Directions: Each line of the listing below, from the very first to the one that contains "Hypothesis Hfs : refines", is to be retyped exactly as it stands.

Data records:
╭──

(* ===== verification/Paging.v ===== *)
(** * Page faults bring back the page

    A fault on a page of the process makes it present, with the bytes it has in
    [M], whatever pages had to be moved to swap for it. *)

From S2P Require Import Prelude Block FsState File FsSpec FsInv FsOps Vaddr Bitmap Palloc Pagedir Spage Swap Frame Fault VmInv Clock Evict.

Section Mapped.
Context `{BlockLaws D}.
Implicit Types v : vm D.

Context v (P : gset Z) (T T' : gmap (Z * Z) Z) (A A' : afs) (M : gmap (Z * Z) (list Z)).
Context (i : nat) (k t : Z) (p : process) (e : spinfo) (bs : list Z) (g : spinfo -> spinfo).
Context (m' : machine) (w' : swap D) (f' : fs D) (word : Z).
Hypothesis V : vm_inv v P T A M (Some i).
Hypothesis Hi : frametable v !! i = Some (mk_frame true k t).
Hypothesis Hkn : k <> NULL.
Hypothesis Hp : procs v !! t = Some p.
Hypothesis He : e ∈ spage_table p.
Hypothesis Hk0 : kpage_address e = NULL.
Hypothesis HM : M !! (t, upage_address e) = Some bs.
Hypothesis Hgkey : forall y, key (g y) = key y.
Hypothesis Hgk : kpage_address (g e) = k.
Hypothesis Hgi : instructions (g e) <> SWAP.
Hypothesis Hsm : spaces m' P T'.
Hypothesis Hpte : forall pd va, 0 <= va < PHYS_BASE -> pte m' T' pd va =
  if decide (same_pte (pagedir p) (upage_address e) pd va) then word else pte (mach v) T pd va.
Hypothesis Hword : has PTE_P word = true /\ has PTE_W word = writable e /\ Z.land word PTE_ADDR + PHYS_BASE = k.
Hypothesis Hclean : has PTE_D word = false -> backing A' (g e) = Some bs.
Hypothesis Hfile : instructions (g e) = FILE -> file_ok A' (g e).
Hypothesis Hpool : user_pool m' = user_pool (mach v).
Hypothesis Hmemk : memory m' !! k = Some bs.
Hypothesis Hmem : forall q, Palloc.used (user_pool (mach v)) q -> q <> k -> memory m' !! q = memory (mach v) !! q.
Hypothesis Hvars : init_page_dir m' = init_page_dir (mach v) /\ init_ram_pages m' = init_ram_pages (mach v).
Hypothesis Hsw : swap_ok w' /\ swaptable_size w' < 2 ^ 32.
Hypothesis Hother : forall t' x bs', entry_at (procs v) t' x -> ~ (t' = t /\ x = e) -> instructions x = SWAP ->
  slot_ok (swap_area v) (index_into_swap x) bs' -> slot_ok w' (index_into_swap x) bs'.
Hypothesis Hfs : refines f' A' /\ same_files A A' /\ brk (fsys v) <= brk f'.

Local Definition table2 : list spinfo := upd_spinfo (sp_id e) g (spage_table p).
Local Definition procs2 : gmap Z process := <[t := set_spage_table table2 p]> (procs v).
Definition mapped_vm : vm D := mk_vm m' (frametable v) (clock_hand v) (num_pages_assigned v) w' procs2
  (current v) (lock_holder v) f'.

Local Lemma gid y : sp_id (g y) = sp_id y.
Proof. pose proof (Hgkey y) as E. unfold key in E. congruence. Qed.
Local Lemma gup y : upage_address (g y) = upage_address y.
Proof. pose proof (Hgkey y) as E. unfold key in E. congruence. Qed.
Local Lemma gwr y : writable (g y) = writable y.
Proof. pose proof (Hgkey y) as E. unfold key in E. congruence. Qed.

Local Lemma table2_elem x : x ∈ table2 <-> x = g e \/ x ∈ spage_table p /\ x <> e.
Proof.
  unfold table2. pose proof (vi_proc _ _ _ _ _ _ V _ _ Hp) as []. rewrite upd_spinfo_elem by (done || apply gid). split.
  - intros [->|[Hx Hn]]; [by left|right]. split; [done|]. by intros ->.
  - intros [->|[Hx Hn]]; [by left|right]. split; [done|]. intros E. apply Hn. by apply (NoDup_map_inj sp_id (spage_table p)).
Qed.

Local Lemma entry_at2 t' x : entry_at procs2 t' x <->
  t' = t /\ x = g e \/ entry_at (procs v) t' x /\ ~ (t' = t /\ x = e).
Proof.
  unfold procs2. rewrite entry_at_set by done. destruct (decide (t' = t)) as [->|Hne].
  - rewrite table2_elem. split.
    + intros [->|[Hx Hn]]; [by left|right]. split; [by exists p|naive_solver].
    + intros [[_ ->]|[(q & Hq & Hx) Hn]]; [by left|]. rewrite Hp in Hq. injection Hq as <-. right. naive_solver.
  - naive_solver.
Qed.

Local Lemma spare_page : Palloc.used (user_pool (mach v)) k /\ forall t' x, entry_at (procs v) t' x -> kpage_address x <> k.
Proof. pose proof (vi_frame _ _ _ _ _ _ V i _ Hi) as Hf. simpl in Hf. by rewrite decide_True in Hf. Qed.

Local Lemma keep_entry2 t' q x bs' :
  procs v !! t' = Some q -> x ∈ spage_table q -> ~ (t' = t /\ x = e) ->
  entry_ok (mach v) (swap_area v) T A (pagedir q) x bs' -> entry_ok m' w' T' A' (pagedir q) x bs'.
Proof.
  intros Hq Hx Hne Hok. eapply entry_keep; [exact Hok|..|by apply same_files_text, Hfs].
  - rewrite Hpte by apply Hok. rewrite decide_False; [done|]. intros Hsame.
    by apply Hne, (entries_apart v P T A M (Some i) t t' p q e x).
  - intros Hn. destruct (eo_frame _ _ _ _ _ _ _ Hok Hn) as (_ & _ & Hu & _). rewrite Hpool. split; [done|].
    apply Hmem; [done|]. apply (proj2 spare_page t'). by exists q.
  - intros Hin. apply (Hother t' x); [by exists q|done..].
Qed.

Lemma inv_mapped : vm_inv mapped_vm P T' A' M None.
Proof.
  pose proof V as []. destruct Hvars as [Hvi Hvr]. destruct Hfs as (Hrf & Hsf & Hbrk). destruct Hword as (HwP & HwW & HwA).
  destruct spare_page as [Hku Hkf].
  constructor; simpl; rewrite ?Hpool, ?Hvr; try done.
  - intros t' q Hq. unfold procs2 in Hq. destruct (decide (t' = t)) as [->|Hne].
    + rewrite lookup_insert_eq in Hq. injection Hq as <-. destruct (vi_proc _ _ Hp). constructor; simpl; rewrite ?Hvi; try done.
      * unfold table2. rewrite upd_spinfo_map; [done|apply gid].
      * unfold table2. rewrite upd_spinfo_map; [done|apply gup].
      * intros x Hx. apply Z.lt_le_trans with (brk (fsys v)); [|done]. apply table2_elem in Hx as [->|[Hx _]]; [rewrite gid|]; auto.
      * intros x [->|[Hx Hn]]%table2_elem.
        -- destruct (pr_entry e He) as (bs0 & HM0 & Hok). exists bs. rewrite gup. split; [done|].
           rewrite HM in HM0. injection HM0 as <-.
           assert (Hu : 0 <= upage_address e < PHYS_BASE) by apply Hok.
           assert (Ew : pte m' T' (pagedir p) (upage_address e) = word) by (rewrite Hpte, decide_True by done; done).
           constructor; rewrite ?gup, ?Hgk, ?Ew; [apply Hok|apply Hok|done| | |done].
           ++ by rewrite HwP, (proj2 (Z.eqb_neq _ _) Hkn).
           ++ intros _. rewrite gwr, Hpool. done.
        -- destruct (pr_entry x Hx) as (bs' & HM' & Hok). exists bs'. split; [done|]. apply (keep_entry2 t p x bs'); naive_solver.
      * intros va Hva Hpr. rewrite Hpte in Hpr by done. case_decide as K.
        -- exists (g e). rewrite gup. destruct K as (_ & ? & ?). split; [apply table2_elem; by left|done].
        -- destruct (pr_mapped va Hva Hpr) as (x & Hx & E1 & E2). exists x. split; [|done]. apply table2_elem. right.
           split; [done|]. intros ->. apply K. done.
    + rewrite lookup_insert_ne in Hq by done. destruct (vi_proc _ _ Hq). constructor; simpl; rewrite ?Hvi; try done.
      * intros x Hx. apply Z.lt_le_trans with (brk (fsys v)); auto.
      * intros x Hx. destruct (pr_entry x Hx) as (bs' & HM' & Hok). exists bs'. split; [done|]. apply (keep_entry2 t' q x bs'); naive_solver.
      * intros va Hva Hpr. rewrite Hpte in Hpr by done. case_decide as K; [|by apply pr_mapped].
        destruct K as (Ed & _). by destruct (Hne (vi_dirs _ _ _ _ Hq Hp Ed)).
  - intros t1 t2 p1 p2. unfold procs2. intros [[<- <-]|[N1 H1]]%lookup_insert_Some [[<- <-]|[N2 H2]]%lookup_insert_Some; simpl; try done.
    + intros E. by apply (vi_dirs _ _ p p2).
    + intros E. by apply (vi_dirs _ _ p1 p).
    + by apply vi_dirs.
  - intros t1 t2 e1 e2 [[-> ->]|[H1 _]]%entry_at2 [[-> ->]|[H2 _]]%entry_at2 Hn E; try done.
    + by destruct (Hkf _ _ H2); congruence.
    + by destruct (Hkf _ _ H1); congruence.
    + by apply (vi_kpages t1 t2 e1 e2).
  - intros t1 t2 e1 e2 [[-> ->]|[H1 _]]%entry_at2 [[-> ->]|[H2 _]]%entry_at2 Hi1 Hi2 E; try done.
    by apply (vi_slots t1 t2 e1 e2).
  - intros t' u Hu. destruct (vi_pages t' u Hu) as (x & Hx & Eu). destruct (decide (t' = t /\ x = e)) as [[-> ->]|Hne].
    + exists (g e). rewrite gup. split; [|done]. apply entry_at2. by left.
    + exists x. split; [|done]. apply entry_at2. by right.
  - intros j h Hj. specialize (vi_frame j h Hj). destruct (isfilled h) eqn:Eh; [|by destruct vi_frame].
    case_decide as K.
    + injection K as <-. rewrite Hi in Hj. injection Hj as <-. exists (g e). simpl. split; [apply entry_at2; by left|done].
    + destruct vi_frame as (x & Hx & Ex & Hxn). exists x. split; [|done]. apply entry_at2. right. split; [done|]. intros [_ ->]. congruence.
  - intros t' x [[-> ->]|[Hx Hne]]%entry_at2 Hn; [|by apply vi_framed]. rewrite Hgk. by eexists i, _.
Qed.
End Mapped.

Section Fill.
Context `{BlockLaws D}.
Implicit Types v : vm D.

(** Reading from an open file at an offset. *)
Lemma seek_read_run (s : fs D) A f h data ofs size :
  refines s A -> a_open A !! f = Some h -> h_deny h = true -> a_data A !! h_file h = Some data -> 0 <= ofs < 2 ^ 31 ->
  exists s1 s2 A2, file_seek f ofs s = Ok (tt, s1) /\
    file_read f size s1 = Ok ((moved data size ofs, take (Z.to_nat (moved data size ofs)) (drop (Z.to_nat ofs) data)), s2) /\
    refines s2 A2 /\ same_files A A2 /\ (brk s <= brk s2 /\ same_room s s2) /\ (exists h2, a_open A2 !! f = Some h2 /\ h_file h2 = h_file h /\ h_deny h2 = h_deny h) /\
    a_dir A2 = a_dir A.
Proof.
  intros [live S] Hh Hdn Hbs Ho.
  destruct (file_seek_sim s live A f h data ofs S Hh Hbs Ho) as (r1 & s1 & A1 & E1 & [-> ->] & [live1 S1] & B1 & O1).
  assert (E1' : file_seek f ofs s = Ok (tt, s1)).
  { unfold run, mbind, M_bind in E1. destruct (file_seek f ofs s) as [[[] s']|] eqn:E; [|done].
    unfold mret, M_ret in E1. by injection E1 as <-. }
  set (h1 := mk_handle (h_file h) ofs (h_deny h)) in *.
  assert (Hh1 : a_open (with_handle f h1 A) !! f = Some h1) by (simpl; by rewrite lookup_insert_eq).
  destruct (file_read_sim s1 live1 _ f h1 data size S1 Hh1 Hbs) as (r2 & s2 & A2 & E2 & [-> ->] & R2 & B2 & O2).
  simpl in E2. eexists s1, s2, _. split; [done|]. split.
  { unfold mbind, M_bind in E2. destruct (file_read f size s1) as [[[n b] s']|] eqn:E; [|done].
    unfold mret, M_ret in E2. simpl in E2. injection E2 as -> -> ->. reflexivity. }
  split; [done|]. split_and!.
  - eapply same_files_trans; [exact (same_files_move A f h ofs Hh Hdn)|]. exact (same_files_move _ f h1 _ Hh1 Hdn).
  - lia.
  - unfold same_room in *. congruence.
  - eexists. simpl. by rewrite lookup_insert_eq.
  - done.
Qed.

╰──

Solution for this problem:
(* ===== verification/Paging.v ===== *)
(** * Page faults bring back the page

    A fault on a page of the process makes it present, with the bytes it has in
    [M], whatever pages had to be moved to swap for it. *)

From S2P Require Import Prelude Block FsState File FsSpec FsInv FsOps Vaddr Bitmap Palloc Pagedir Spage Swap Frame Fault VmInv Clock Evict.

Section Mapped.
Context `{BlockLaws D}.
Implicit Types v : vm D.

Context v (P : gset Z) (T T' : gmap (Z * Z) Z) (A A' : afs) (M : gmap (Z * Z) (list Z)).
Context (i : nat) (k t : Z) (p : process) (e : spinfo) (bs : list Z) (g : spinfo -> spinfo).
Context (m' : machine) (w' : swap D) (f' : fs D) (word : Z).
Hypothesis V : vm_inv v P T A M (Some i).
Hypothesis Hi : frametable v !! i = Some (mk_frame true k t).
Hypothesis Hkn : k <> NULL.
Hypothesis Hp : procs v !! t = Some p.
Hypothesis He : e ∈ spage_table p.
Hypothesis Hk0 : kpage_address e = NULL.
Hypothesis HM : M !! (t, upage_address e) = Some bs.
Hypothesis Hgkey : forall y, key (g y) = key y.
Hypothesis Hgk : kpage_address (g e) = k.
Hypothesis Hgi : instructions (g e) <> SWAP.
Hypothesis Hsm : spaces m' P T'.
Hypothesis Hpte : forall pd va, 0 <= va < PHYS_BASE -> pte m' T' pd va =
  if decide (same_pte (pagedir p) (upage_address e) pd va) then word else pte (mach v) T pd va.
Hypothesis Hword : has PTE_P word = true /\ has PTE_W word = writable e /\ Z.land word PTE_ADDR + PHYS_BASE = k.
Hypothesis Hclean : has PTE_D word = false -> backing A' (g e) = Some bs.
Hypothesis Hfile : instructions (g e) = FILE -> file_ok A' (g e).
Hypothesis Hpool : user_pool m' = user_pool (mach v).
Hypothesis Hmemk : memory m' !! k = Some bs.
Hypothesis Hmem : forall q, Palloc.used (user_pool (mach v)) q -> q <> k -> memory m' !! q = memory (mach v) !! q.
Hypothesis Hvars : init_page_dir m' = init_page_dir (mach v) /\ init_ram_pages m' = init_ram_pages (mach v).
Hypothesis Hsw : swap_ok w' /\ swaptable_size w' < 2 ^ 32.
Hypothesis Hother : forall t' x bs', entry_at (procs v) t' x -> ~ (t' = t /\ x = e) -> instructions x = SWAP ->
  slot_ok (swap_area v) (index_into_swap x) bs' -> slot_ok w' (index_into_swap x) bs'.
Hypothesis Hfs : refines f' A' /\ same_files A A' /\ brk (fsys v) <= brk f'.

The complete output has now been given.